BRIEF >> Please copy out the entries below exactly, beginning with the line that contains "- split; [intros" and ending with the line that contains "rewrite (lookup_btree_collect_Some _", and include nothing outside that span.

Collected data
-=-=-

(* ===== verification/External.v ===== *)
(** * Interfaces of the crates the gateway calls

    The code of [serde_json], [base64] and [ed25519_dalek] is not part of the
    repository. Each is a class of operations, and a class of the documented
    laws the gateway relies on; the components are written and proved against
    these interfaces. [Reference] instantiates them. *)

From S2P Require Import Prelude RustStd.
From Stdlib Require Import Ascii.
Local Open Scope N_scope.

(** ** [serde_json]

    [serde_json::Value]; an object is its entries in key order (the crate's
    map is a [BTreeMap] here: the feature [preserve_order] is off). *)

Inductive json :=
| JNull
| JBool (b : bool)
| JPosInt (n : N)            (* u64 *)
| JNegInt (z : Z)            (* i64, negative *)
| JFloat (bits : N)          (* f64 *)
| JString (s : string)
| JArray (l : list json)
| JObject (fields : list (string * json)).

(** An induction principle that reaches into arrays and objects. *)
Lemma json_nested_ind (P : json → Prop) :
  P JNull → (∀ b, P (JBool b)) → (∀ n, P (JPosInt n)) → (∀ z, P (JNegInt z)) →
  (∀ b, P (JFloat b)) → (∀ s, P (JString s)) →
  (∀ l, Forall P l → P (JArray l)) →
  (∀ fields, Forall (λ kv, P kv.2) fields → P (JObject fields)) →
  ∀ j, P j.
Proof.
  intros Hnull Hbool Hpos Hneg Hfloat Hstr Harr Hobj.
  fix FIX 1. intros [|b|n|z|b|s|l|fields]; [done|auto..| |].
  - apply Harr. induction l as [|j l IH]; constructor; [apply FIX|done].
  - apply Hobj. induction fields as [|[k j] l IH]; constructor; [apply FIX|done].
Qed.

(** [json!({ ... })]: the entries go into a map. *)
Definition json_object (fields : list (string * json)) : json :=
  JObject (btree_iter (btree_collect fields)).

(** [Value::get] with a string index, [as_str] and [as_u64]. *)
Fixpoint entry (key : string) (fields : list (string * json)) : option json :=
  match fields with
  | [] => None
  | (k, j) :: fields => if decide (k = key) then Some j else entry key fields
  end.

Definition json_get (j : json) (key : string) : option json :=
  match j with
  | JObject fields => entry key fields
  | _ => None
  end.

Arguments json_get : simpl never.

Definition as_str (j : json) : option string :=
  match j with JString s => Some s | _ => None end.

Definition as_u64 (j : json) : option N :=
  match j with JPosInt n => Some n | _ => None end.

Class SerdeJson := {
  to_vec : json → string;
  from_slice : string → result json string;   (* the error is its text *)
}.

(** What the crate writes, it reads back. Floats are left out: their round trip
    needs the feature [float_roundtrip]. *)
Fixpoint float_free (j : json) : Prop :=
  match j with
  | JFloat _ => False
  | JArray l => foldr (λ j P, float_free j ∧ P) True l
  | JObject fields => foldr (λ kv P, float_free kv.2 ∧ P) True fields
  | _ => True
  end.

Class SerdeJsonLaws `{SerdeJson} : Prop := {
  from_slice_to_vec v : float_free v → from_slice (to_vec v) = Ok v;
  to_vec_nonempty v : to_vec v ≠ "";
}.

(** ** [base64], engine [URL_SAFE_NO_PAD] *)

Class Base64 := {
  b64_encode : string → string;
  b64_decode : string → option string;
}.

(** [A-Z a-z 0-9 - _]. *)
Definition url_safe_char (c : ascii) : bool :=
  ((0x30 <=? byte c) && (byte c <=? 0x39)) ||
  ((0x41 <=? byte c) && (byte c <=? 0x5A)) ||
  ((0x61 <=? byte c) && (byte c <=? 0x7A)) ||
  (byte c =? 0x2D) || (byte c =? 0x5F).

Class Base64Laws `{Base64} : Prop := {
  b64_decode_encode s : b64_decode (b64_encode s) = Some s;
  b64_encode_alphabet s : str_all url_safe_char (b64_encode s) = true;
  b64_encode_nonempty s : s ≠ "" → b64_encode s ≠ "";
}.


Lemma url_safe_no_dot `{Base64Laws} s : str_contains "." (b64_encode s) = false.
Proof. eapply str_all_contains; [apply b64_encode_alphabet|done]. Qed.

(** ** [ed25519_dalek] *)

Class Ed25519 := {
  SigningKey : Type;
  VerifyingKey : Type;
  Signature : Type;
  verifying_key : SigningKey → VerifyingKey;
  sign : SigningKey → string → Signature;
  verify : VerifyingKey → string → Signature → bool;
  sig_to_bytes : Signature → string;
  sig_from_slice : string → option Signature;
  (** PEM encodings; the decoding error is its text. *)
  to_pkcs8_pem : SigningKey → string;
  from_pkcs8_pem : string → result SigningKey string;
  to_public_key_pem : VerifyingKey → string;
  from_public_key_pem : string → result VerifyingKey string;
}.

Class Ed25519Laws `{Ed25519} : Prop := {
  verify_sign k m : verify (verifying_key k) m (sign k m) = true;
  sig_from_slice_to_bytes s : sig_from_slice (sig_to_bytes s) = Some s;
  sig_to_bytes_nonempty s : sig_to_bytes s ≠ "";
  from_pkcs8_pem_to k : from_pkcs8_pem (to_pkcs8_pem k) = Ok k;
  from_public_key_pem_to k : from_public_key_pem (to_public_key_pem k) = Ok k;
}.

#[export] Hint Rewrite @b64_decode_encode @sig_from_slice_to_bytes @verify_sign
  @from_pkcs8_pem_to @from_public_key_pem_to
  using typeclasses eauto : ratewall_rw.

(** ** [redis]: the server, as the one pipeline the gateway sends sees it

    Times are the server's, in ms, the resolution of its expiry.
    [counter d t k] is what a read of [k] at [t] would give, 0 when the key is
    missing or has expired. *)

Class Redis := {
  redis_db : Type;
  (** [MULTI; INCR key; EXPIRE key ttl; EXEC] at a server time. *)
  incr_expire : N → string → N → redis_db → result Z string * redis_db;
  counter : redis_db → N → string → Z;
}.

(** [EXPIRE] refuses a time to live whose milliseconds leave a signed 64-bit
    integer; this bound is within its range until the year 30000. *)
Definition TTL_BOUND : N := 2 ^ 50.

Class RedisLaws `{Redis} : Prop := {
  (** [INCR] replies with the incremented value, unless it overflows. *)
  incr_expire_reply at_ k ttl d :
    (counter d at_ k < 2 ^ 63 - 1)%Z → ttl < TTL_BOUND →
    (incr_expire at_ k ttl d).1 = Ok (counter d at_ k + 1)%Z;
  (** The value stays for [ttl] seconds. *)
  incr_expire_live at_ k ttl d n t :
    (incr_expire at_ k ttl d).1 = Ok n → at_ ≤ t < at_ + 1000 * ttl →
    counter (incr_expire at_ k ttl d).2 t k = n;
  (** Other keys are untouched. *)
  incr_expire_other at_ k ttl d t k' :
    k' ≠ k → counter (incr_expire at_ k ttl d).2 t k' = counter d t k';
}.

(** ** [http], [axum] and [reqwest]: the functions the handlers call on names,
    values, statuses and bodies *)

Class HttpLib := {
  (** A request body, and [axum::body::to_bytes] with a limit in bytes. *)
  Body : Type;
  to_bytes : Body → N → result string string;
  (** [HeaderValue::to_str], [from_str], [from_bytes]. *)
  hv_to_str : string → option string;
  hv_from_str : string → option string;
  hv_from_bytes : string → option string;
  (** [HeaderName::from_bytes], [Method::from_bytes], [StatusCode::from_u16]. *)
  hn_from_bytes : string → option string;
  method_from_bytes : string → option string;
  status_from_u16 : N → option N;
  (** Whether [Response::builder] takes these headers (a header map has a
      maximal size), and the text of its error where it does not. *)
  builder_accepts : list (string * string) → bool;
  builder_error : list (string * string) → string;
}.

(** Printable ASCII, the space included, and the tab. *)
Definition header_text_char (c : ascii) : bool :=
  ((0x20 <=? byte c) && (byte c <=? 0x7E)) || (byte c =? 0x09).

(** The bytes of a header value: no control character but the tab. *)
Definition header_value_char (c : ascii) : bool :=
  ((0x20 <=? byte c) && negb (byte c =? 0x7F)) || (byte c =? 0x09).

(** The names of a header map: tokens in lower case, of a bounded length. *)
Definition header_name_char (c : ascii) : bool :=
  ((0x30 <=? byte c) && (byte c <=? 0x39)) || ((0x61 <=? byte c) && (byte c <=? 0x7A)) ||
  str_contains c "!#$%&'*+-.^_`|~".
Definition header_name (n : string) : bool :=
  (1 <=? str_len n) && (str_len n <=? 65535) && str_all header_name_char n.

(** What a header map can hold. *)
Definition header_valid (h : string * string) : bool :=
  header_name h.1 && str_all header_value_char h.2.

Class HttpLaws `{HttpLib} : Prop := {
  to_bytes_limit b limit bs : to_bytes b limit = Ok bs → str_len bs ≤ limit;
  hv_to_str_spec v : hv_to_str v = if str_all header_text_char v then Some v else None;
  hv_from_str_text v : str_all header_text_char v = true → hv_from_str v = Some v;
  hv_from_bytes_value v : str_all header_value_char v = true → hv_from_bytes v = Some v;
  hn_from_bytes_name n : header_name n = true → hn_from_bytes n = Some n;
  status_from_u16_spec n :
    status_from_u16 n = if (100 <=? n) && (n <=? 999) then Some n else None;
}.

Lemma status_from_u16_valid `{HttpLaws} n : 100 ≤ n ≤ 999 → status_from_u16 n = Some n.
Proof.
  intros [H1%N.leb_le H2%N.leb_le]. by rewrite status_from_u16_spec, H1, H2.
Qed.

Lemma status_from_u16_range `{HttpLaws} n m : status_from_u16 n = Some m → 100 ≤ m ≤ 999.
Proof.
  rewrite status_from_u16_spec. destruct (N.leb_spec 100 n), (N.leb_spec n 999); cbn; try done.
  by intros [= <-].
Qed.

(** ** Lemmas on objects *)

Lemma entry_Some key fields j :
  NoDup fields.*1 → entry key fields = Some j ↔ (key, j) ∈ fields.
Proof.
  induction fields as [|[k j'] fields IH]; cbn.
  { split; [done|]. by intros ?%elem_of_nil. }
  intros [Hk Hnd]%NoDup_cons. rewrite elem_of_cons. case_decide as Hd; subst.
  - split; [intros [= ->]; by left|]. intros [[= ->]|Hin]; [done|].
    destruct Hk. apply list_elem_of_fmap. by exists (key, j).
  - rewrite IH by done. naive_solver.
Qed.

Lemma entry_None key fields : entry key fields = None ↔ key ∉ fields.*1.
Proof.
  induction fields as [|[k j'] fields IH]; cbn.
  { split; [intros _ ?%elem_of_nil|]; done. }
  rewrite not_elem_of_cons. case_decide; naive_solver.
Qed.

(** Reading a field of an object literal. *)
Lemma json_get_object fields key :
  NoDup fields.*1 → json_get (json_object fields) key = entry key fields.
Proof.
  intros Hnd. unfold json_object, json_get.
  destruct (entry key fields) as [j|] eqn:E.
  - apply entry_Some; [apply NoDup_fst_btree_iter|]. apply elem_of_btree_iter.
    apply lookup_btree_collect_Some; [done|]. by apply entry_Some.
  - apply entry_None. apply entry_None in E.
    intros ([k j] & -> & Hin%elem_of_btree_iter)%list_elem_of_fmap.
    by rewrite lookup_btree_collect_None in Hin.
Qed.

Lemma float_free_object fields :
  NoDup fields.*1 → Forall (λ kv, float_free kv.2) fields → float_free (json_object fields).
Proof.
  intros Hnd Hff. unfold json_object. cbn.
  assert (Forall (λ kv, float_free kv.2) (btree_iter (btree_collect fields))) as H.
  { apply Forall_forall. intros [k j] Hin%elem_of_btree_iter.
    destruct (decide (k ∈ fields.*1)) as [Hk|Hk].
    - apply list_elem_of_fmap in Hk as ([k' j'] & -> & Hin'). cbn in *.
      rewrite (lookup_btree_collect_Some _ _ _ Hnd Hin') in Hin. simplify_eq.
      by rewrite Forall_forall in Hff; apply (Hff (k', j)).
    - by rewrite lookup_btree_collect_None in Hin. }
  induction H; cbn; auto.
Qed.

-=-=-

EXPECTED OUTPUT >>
  - split; [intros [= ->]; by left|]. intros [[= ->]|Hin]; [done|].
    destruct Hk. apply list_elem_of_fmap. by exists (key, j).
  - rewrite IH by done. naive_solver.
Qed.

Lemma entry_None key fields : entry key fields = None ↔ key ∉ fields.*1.
Proof.
  induction fields as [|[k j'] fields IH]; cbn.
  { split; [intros _ ?%elem_of_nil|]; done. }
  rewrite not_elem_of_cons. case_decide; naive_solver.
Qed.

(** Reading a field of an object literal. *)
Lemma json_get_object fields key :
  NoDup fields.*1 → json_get (json_object fields) key = entry key fields.
Proof.
  intros Hnd. unfold json_object, json_get.
  destruct (entry key fields) as [j|] eqn:E.
  - apply entry_Some; [apply NoDup_fst_btree_iter|]. apply elem_of_btree_iter.
    apply lookup_btree_collect_Some; [done|]. by apply entry_Some.
  - apply entry_None. apply entry_None in E.
    intros ([k j] & -> & Hin%elem_of_btree_iter)%list_elem_of_fmap.
    by rewrite lookup_btree_collect_None in Hin.
Qed.

Lemma float_free_object fields :
  NoDup fields.*1 → Forall (λ kv, float_free kv.2) fields → float_free (json_object fields).
Proof.
  intros Hnd Hff. unfold json_object. cbn.
  assert (Forall (λ kv, float_free kv.2) (btree_iter (btree_collect fields))) as H.
  { apply Forall_forall. intros [k j] Hin%elem_of_btree_iter.
    destruct (decide (k ∈ fields.*1)) as [Hk|Hk].
    - apply list_elem_of_fmap in Hk as ([k' j'] & -> & Hin'). cbn in *.
      rewrite (lookup_btree_collect_Some _ _ _ Hnd Hin') in Hin. simplify_eq.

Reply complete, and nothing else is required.